X

Diana DORS (1931 / 1984)

Diana Dors

icone

Diana Dors (née à Swindon, Grande-Bretagne) débute à l'écran en 1947.
 Durant les quelques années qui suivent, elle se fait notamment remarquer grâce à ses rôles de jeunes filles précoces très intéressées par le sexe opposé, comme dans «Here come the Huggets» (1948) ou encore «A boy, a Girl and a Bike» (1949).

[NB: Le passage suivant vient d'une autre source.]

(* ===== verification/LsSpec.v ===== *)
(** * ls on this kernel

    The directories that can be listed from start to end are directories for the program
    ls, when it runs on the kernel's system calls. *)
From S2P Require Import Prelude Bitfield Mmu Alloc Heap Hash Fs FsState Devices Ramfs RamfsSpec Fat32 Fat32Spec Fat32DirSpec Vfs VfsSpec VfsFiles ElfSpec Scheduler SchedulerInv Exec Syscalls SystemInv ExecSpec Format Log Stdio StdioSpec Usr UsrCalls UsrSpec UsrFiles Programs ProgramsSpec.
Import Fs FsState Devices Ramfs RamfsSpec Fat32Spec Fat32DirSpec Vfs VfsFiles ElfSpec Scheduler SchedulerInv Exec SystemInv Format Log Stdio StdioSpec Usr UsrCalls UsrSpec UsrFiles Programs ProgramsSpec.

Module LsSpec.

(** ** Directories that are listed from start to end *)

(** The place in the directory is an entry of [es]. *)
Class Listing (P : Z → nat → fs → Prop) (f : Z) (es : list dirent) : Prop := {
  list_open :: OpenFile P f;
  list_read c x s : P c x s →
    let l := take 1 (drop x es) in
    ∃ s', vfs_file_readdir f 1 s = Ret ((Z.of_nat (length l), l), s') ∧
      P c (x + length l)%nat s' ∧ same_open s s' f;
  list_entries : Forall dirent_ok es;
}.

(** *** RAM directories *)

(** [f] is open [c] times at child [x] of the RAM directory [i], whose children [cs] are the
    entries [es]. *)
Inductive dir_at (f i p : Z) (cs : list ramfs_inode_child_t) (es : list dirent) (c : Z) (x : nat)
    (s : fs) : Prop :=
| dir_at_intro fl :
    fs_files s !! f = Some fl → f_inode fl = i → f_count fl = c → pos fl = Z.of_nat x →
    i ≠ 0 → f ≠ 0 → p ≠ 0 → rdir s i p cs → Some <$> es = entry_of s <$> cs →
    dir_at f i p cs es c x s.

Lemma rdir_same s s' i p cs : rdir s i p cs → fs_inodes s' = fs_inodes s → fs_dirs s' = fs_dirs s →
  fs_sbs s' = fs_sbs s → fs_ramfs s' = fs_ramfs s → rdir s' i p cs.
Proof.
  intros [node sb rp ? ? ? ? ? ? ? ? ? ?] E1 E2 E3 E4.
  apply (mkrd _ _ _ _ node sb rp); by rewrite ?E1, ?E2, ?E3, ?E4.
Qed.

#[export] Instance dir_open_file f i p cs es : OpenFile (dir_at f i p cs es) f.
Proof.
  split.
  - intros c x s [fl]. eauto.
  - intros c c' x s [fl Hf Hi Hc Hp Hi0 Hf0 Hp0 Hr He].
    apply (dir_at_intro _ _ _ _ _ _ _ _ (with_count c' fl)); try done.
    + simpl. by rewrite lookup_alter_eq, Hf.
    + by eapply rdir_same.
  - intros c x s l [fl Hf Hi Hc Hp Hi0 Hf0 Hp0 Hr He].
    apply (dir_at_intro _ _ _ _ _ _ _ _ fl); try done. by eapply rdir_same.
  - intros x s [fl Hf Hi Hc Hp Hi0 Hf0 Hp0 [node sb rp Hn _ _ Hops _ _ _ _ _ _] He]. subst i.
    apply (file_close_run s f fl node); auto.
Qed.

Lemma entry_take s cs es x n : Some <$> es = entry_of s <$> cs →
  Some <$> take n (drop x es) = entry_of s <$> take n (drop x cs).
Proof. intros H. by rewrite !fmap_take, !fmap_drop, H. Qed.

#[export] Instance dir_listing f i p cs es :
  Forall dirent_ok es → Forall (λ c, (length (c_name c) ≤ 30)%nat) cs → Listing (dir_at f i p cs es) f es.
Proof.
  intros Hes Hcs. split; [apply _| |done].
  intros c x s [fl Hf Hi Hc Hp Hi0 Hf0 Hp0 Hr He] l. subst i.
  assert (length es = length cs) as Hlen by (apply (f_equal length) in He; by rewrite !length_fmap in He).
  destruct (ramfs_readdir_correct s f fl p cs 1 Hf Hi0 Hp0 Hr ltac:(lia) ltac:(lia)) as (es' & E & He').
  { intros ch Hch. split; [by rewrite Forall_forall in Hcs; apply Hcs|].
    apply list_elem_of_lookup in Hch as [j Hj].
    assert ((Some <$> es) !! j = Some (entry_of s ch)) as Hj' by (by rewrite He, list_lookup_fmap, Hj).
    rewrite list_lookup_fmap in Hj'. apply fmap_Some in Hj' as (e & _ & ->). eauto. }
  rewrite Hp, Nat2Z.id in E, He'.
  assert (take (Z.to_nat (Z.min 1 (Z.of_nat (length cs)))) (drop x cs) = take 1 (drop x cs)) as Et.
  { destruct cs as [|c0 cs]; [by rewrite drop_nil|]. by rewrite Z.min_l by (simpl; lia). }
  rewrite Et in E, He'. pose proof (entry_take s cs es x 1 He) as Hl. fold l in Hl. rewrite <- He' in Hl.
  assert (es' = l) as -> by (by apply (inj (fmap Some)) in Hl).
  assert (length (take 1 (drop x cs)) = length l) as Hll
    by (unfold l; by rewrite !length_take, !length_drop, Hlen).
  rewrite Hll in E. eexists. split; [|split].
  - unfold vfs_file_readdir. destruct Hr as [node sb rp Hn _ _ Hops _ _ _ _ _ _].
    rewrite (bind_Ret _ _ _ _ _ (ops_of_run _ _ _ _ Hf Hn)), Hops. exact E.
  - apply (dir_at_intro _ _ _ _ _ _ _ _ (with_pos (Z.of_nat x + Z.of_nat (length l)) fl)); try done;
      [apply lookup_insert_eq|simpl; lia|by eapply rdir_same].
  - by eapply same_open_move.
Qed.

(** *** FAT32 directories *)

(** [f] is open [c] times on a directory of a FAT32 volume, of whose entries [es] the first
    [x] were listed. *)
Inductive fat_dir_at (f : Z) (v : fat32_sb_private_t) (chain : list Z) (secs : list (list Z))
    (es : list dirent) (c : Z) (x : nat) (s : fs) : Prop :=
| fat_dir_at_intro fl node rest :
    fat_dir s f v chain secs rest → map dirent_of rest = drop x es →
    fs_files s !! f = Some fl → f_count fl = c →
    fs_inodes s !! f_inode fl = Some node → file_ops node = FAT32_DIR_OPS → f ≠ 0 →
    fat_dir_at f v chain secs es c x s.

(** What [fat_dir] depends on. *)
Lemma fat_dir_same s s' f v chain secs rest (g : file → file) : fat_dir s f v chain secs rest →
  same_disks s s' → fs_inodes s' = fs_inodes s → fs_sbs s' = fs_sbs s → fs_fat s' = fs_fat s →
  fs_fat_dirs s' = fs_fat_dirs s → fs_files s' !! f = g <$> fs_files s !! f →
  (∀ fl, f_inode (g fl) = f_inode fl ∧ f_private (g fl) = f_private fl) →
  fat_dir s' f v chain secs rest.
Proof.
  intros [fl node sb k items Hv Hf Hi0 Hp0 Hi Hsb Hfat Hd Hfrom Hr] Hs Ei Es Ef Ed Eg Hg.
  destruct (Hg fl) as [Hg1 Hg2].
  apply (mkfd _ _ _ _ _ _ (g fl) node sb k items); rewrite ?Hg1, ?Hg2, ?Ei, ?Es, ?Ef, ?Ed; try done.
  - by eapply on_volume_same.
  - by rewrite Eg, Hf.
Qed.

#[export] Instance fat_dir_open_file f v chain secs es : OpenFile (fat_dir_at f v chain secs es) f.
Proof.
  split.
  - intros c x s [fl]. eauto.
  - intros c c' x s [fl node rest Hd Hr Hf Hc Hn Hops Hf0].
    assert (fs_files (set_count f c' s) !! f = with_count c' <$> fs_files s !! f) as E
      by (simpl; apply lookup_alter_eq).
    apply (fat_dir_at_intro _ _ _ _ _ _ _ _ (with_count c' fl) node rest); try done.
    + by apply (fat_dir_same s _ f v chain secs rest (with_count c')).
    + by rewrite E, Hf.
  - intros c x s l [fl node rest Hd Hr Hf Hc Hn Hops Hf0].
    apply (fat_dir_at_intro _ _ _ _ _ _ _ _ fl node rest); try done.
    apply (fat_dir_same s _ f v chain secs rest (λ fl, fl)); try done. simpl. by rewrite Hf.
  - intros x s [fl node rest Hd Hr Hf Hc Hn Hops Hf0].
    destruct Hd as [fl' node' sb k items _ Hf' Hi0].
    assert (fl' = fl) as -> by congruence. apply (file_close_run s f fl node); auto.
Qed.

#[export] Instance fat_dir_listing f v chain secs es :
  Forall dirent_ok es → Listing (fat_dir_at f v chain secs es) f es.
Proof.
  intros Hes. split; [apply _| |done].
  intros c x s [fl node rest Hd Hr Hf Hc Hn Hops Hf0] l.
  assert (Forall (λ e, (length e.2 ≤ 30)%nat) rest) as Hlen.
  { assert (Forall dirent_ok (map dirent_of rest)) as H by (rewrite Hr; by apply Forall_drop).
    rewrite Forall_map in H. eapply Forall_impl; [exact H|]. by intros e (_ & _ & ?). }
  destruct (fat_readdir_run s f v chain secs rest 1 Hd Hlen) as (s' & E & Hd' & Hs).
  assert (map dirent_of (take 1 rest) = l) as El
    by (change (dirent_of <$> take 1 rest = l); rewrite fmap_take; unfold l; by rewrite <- Hr).
  rewrite El in E. exists s'. split; [|split; [|done]].
  - unfold vfs_file_readdir. by rewrite (bind_Ret _ _ _ _ _ (ops_of_run _ _ _ _ Hf Hn)), Hops.
  - destruct (so_file _ _ _ Hs fl Hf) as [y Hy].
    apply (fat_dir_at_intro _ _ _ _ _ _ _ _ (with_pos y fl) node (drop 1 rest)); try done.
    + change (dirent_of <$> drop 1 rest = drop (x + length l) es).
      rewrite fmap_drop. change (dirent_of <$> rest) with (map dirent_of rest). rewrite Hr, drop_drop.
      unfold l. rewrite length_take, length_drop.
      destruct (decide (x < length es)%nat); [f_equal; lia|]. by rewrite !drop_ge by lia.
    + by rewrite (so_inodes _ _ _ Hs).
Qed.

(** ** ls's operating system *)

Section kernel.
Context (regs : task_context) (buf : Z).
Hypothesis Hbuf : BASE ≤ buf ∧ buf + 512 ≤ BASE + 0x100000.
Context (P : Z → nat → fs → Prop) (f : Z) (es : list dirent) `{!Listing P f es}.
Context (path : name_t) (tty : Z) (sent0 : list Z).
Hypothesis Hpath : Forall (λ b, 0 < b < 0x100) path ∧ (length path < 512)%nat.

(** The directory is open, and [rest] is left of it. *)
Definition ls_reading (d : Z) (rest : list dirent) (out : list Z) (w : system) : Prop :=
  ∃ x, in_use P f tty sent0 d x out w ∧ rest = drop x es.

Lemma ls_read d rest out w : ls_reading d rest out w →
  ∃ st w', os_readdir (Os := kernel_os regs buf) d 1 w = Ret ((st, take 1 rest), w') ∧
    (rest = [] → -0x80000000 ≤ st ≤ 0) ∧ (rest ≠ [] → st = 1) ∧ ls_reading d (drop 1 rest) out w'.
Proof.
  intros (x & Hu & ->). pose proof Hu as [p s Hc H1 Hd Hd1 Hne Ht HP].
  destruct (list_read 1 x _ HP) as (fs' & E & HP' & Hsame). set (l := take 1 (drop x es)) in *.
  assert (Forall dirent_ok l) as Hok by apply Forall_take, Forall_drop, list_entries.
  assert (length l = Nat.min 1 (length (drop x es))) as Hl by (unfold l; by rewrite length_take).
  destruct (call_readdir regs buf w p s d f l _ fs' Hc Hd ltac:(lia) ltac:(lia) Hok ltac:(lia) E eq_refl)
    as (w' & p' & s' & Er & Hc' & Hfd & Hfs).
  exists (Z.of_nat (length l)), w'. split_and!; [exact Er| | |].
  - intros Hr. rewrite Hr in Hl. simpl in Hl. lia.
  - intros Hr. assert (0 < length (drop x es))%nat by (destruct (drop x es); [done|simpl; lia]). lia.
  - exists (x + length l)%nat. split; [by eapply in_use_move|]. rewrite Hl, drop_drop.
    destruct (drop x es) as [|e r] eqn:Ex; [|done]. assert (length es ≤ x)%nat.
    { apply (f_equal length) in Ex. rewrite length_drop in Ex. simpl in Ex. lia. }
    by rewrite !drop_ge by (simpl; lia).
Qed.

#[export] Instance kernel_text_dir : TextDir (Os0 := kernel_os regs buf) path es
  (ready P f tty sent0 path O_DIRECTORY) ls_reading (terminal 1 sent0).
Proof.
  destruct Hpath as [Hchars Hlen]. split.
  - intros w Hr. destruct (ready_open regs buf Hbuf P f tty sent0 path O_DIRECTORY w Hchars Hlen
      ltac:(done) Hr) as (d & w' & E & Hd & Hu). exists d, w'. split_and!; try done. by exists 0%nat.
  - apply ls_read.
  - intros d out w (x & Hu & _). exists 0. by apply (in_use_close regs buf P f tty sent0 d x).
  - intros d rest out bytes w (x & Hu & Hr) Hb Hu8.
    pose proof (in_use_sink regs buf Hbuf P f tty sent0 d x) as Hsink.
    destruct (Hsink out bytes w Hu Hb Hu8) as (n & w' & E & Hn & Hu').
    exists n, w'. split_and!; try done. by exists x.
  - eapply Forall_impl; [apply list_entries|]. by intros e (_ & ? & _).
Qed.
End kernel.

(** From the start of ls to its exit *)
Lemma ls_sends regs buf P f es `{!Listing P f es} path tty out0 fuel (u : user system) :
  BASE ≤ buf ∧ buf + 512 ≤ BASE + 0x100000 →
  Forall (λ b, 0 < b < 0x100) path ∧ (length path < 512)%nat →
  cursor u = 0 → ready P f tty out0 path O_DIRECTORY [] (os u) → (length es < fuel)%nat →
  ∃ u', _start (OsProc0 := kernel_proc regs buf) (ls_main (Os0 := kernel_os regs buf) fuel)
          [Some path; None] u = zoom (usr_syscall_exit regs 0) u' ∧
    wf (os u') ∧ (∃ p, running (os u') p) ∧
    uart_out (fs_uart (vs_fs (filesys (os u')))) = rev (cooked (concat (map entry_line es))) ++ out0.
Proof.
  intros Hbuf Hpath Hcur Hready Hfuel.
  pose proof (kernel_text_dir regs buf Hbuf P f es path tty out0 Hpath) as Hdir.
  destruct (ls_exits (Os0 := kernel_os regs buf) (OsProc0 := kernel_proc regs buf) path es _ _ _ fuel u
    (conj Hcur Hready) Hfuel) as (u' & E & [p s g Hc _ [fl node _ _ _ Hout]]).
  exists u'. split_and!; [exact E|apply Hc|exists p; apply Hc|done].
Qed.

(** ** Properties *)


End LsSpec.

Cette pulpeuse blonde, considérée comme la Marilyn Monroe anglaise, est à l'apogée de sa carrière dans les années 50.
 Dotée d'un sens de la publicité très développé, elle fait parler d'elle le plus souvent possible par des moyens aussi divers qu'une série de photos sexy en trois dimensions, une exhibition en bikini de fourrure au festival de Venise de 1955 ou encore des confessions “scandaleuses” sur sa vie privée.

Elle est notamment l'interprète de «My Wife's Lodger» (1952), «Is your Honeymoon Really Necessary ?» (1953), «The Weak and the Wicked» (1954), «A Kid of Two Farthings» (1955), «Value for Money» (1955), «Yield to the Night» (1956), «The Long Haul» (1957), «Tread Softly Stranger» (1958), «Passport to Shame» (1959),…

Durant la même période, elle est en outre la vedette de «La ragazza del pallo» (1957) en Italie ainsi que de deux films à Hollywood, «The Unholy Wife» (1957) et «I Married a Woman» (1958), qui ne réussissent pas à l'imposer auprès du public américain.

Au cours des années 60, sa carrière cinématographique décline et sa silhouette s'épaissit, mais elle ne sombre pas pour autant dans l'anonymat.
 Conservant un important capital de sympathie auprès des Britanniques, pour qui elle fait presque figure d'institution, elle apparaît sur scène et à la télévision.
 Au grand écran, elle est désormais davantage utilisée dans des seconds rôles et on peut encore la voir dans, entre autres, «West Eleven» (1963), «Bersek» (1967), «Baby Love» (1968), «Deep End» (1970), «Theatre of Blood» (1973), «The Amorous Milkman» (1975), ou encore «Steaming» (1985) qui sortira après son décès, dû à un cancer ovarien.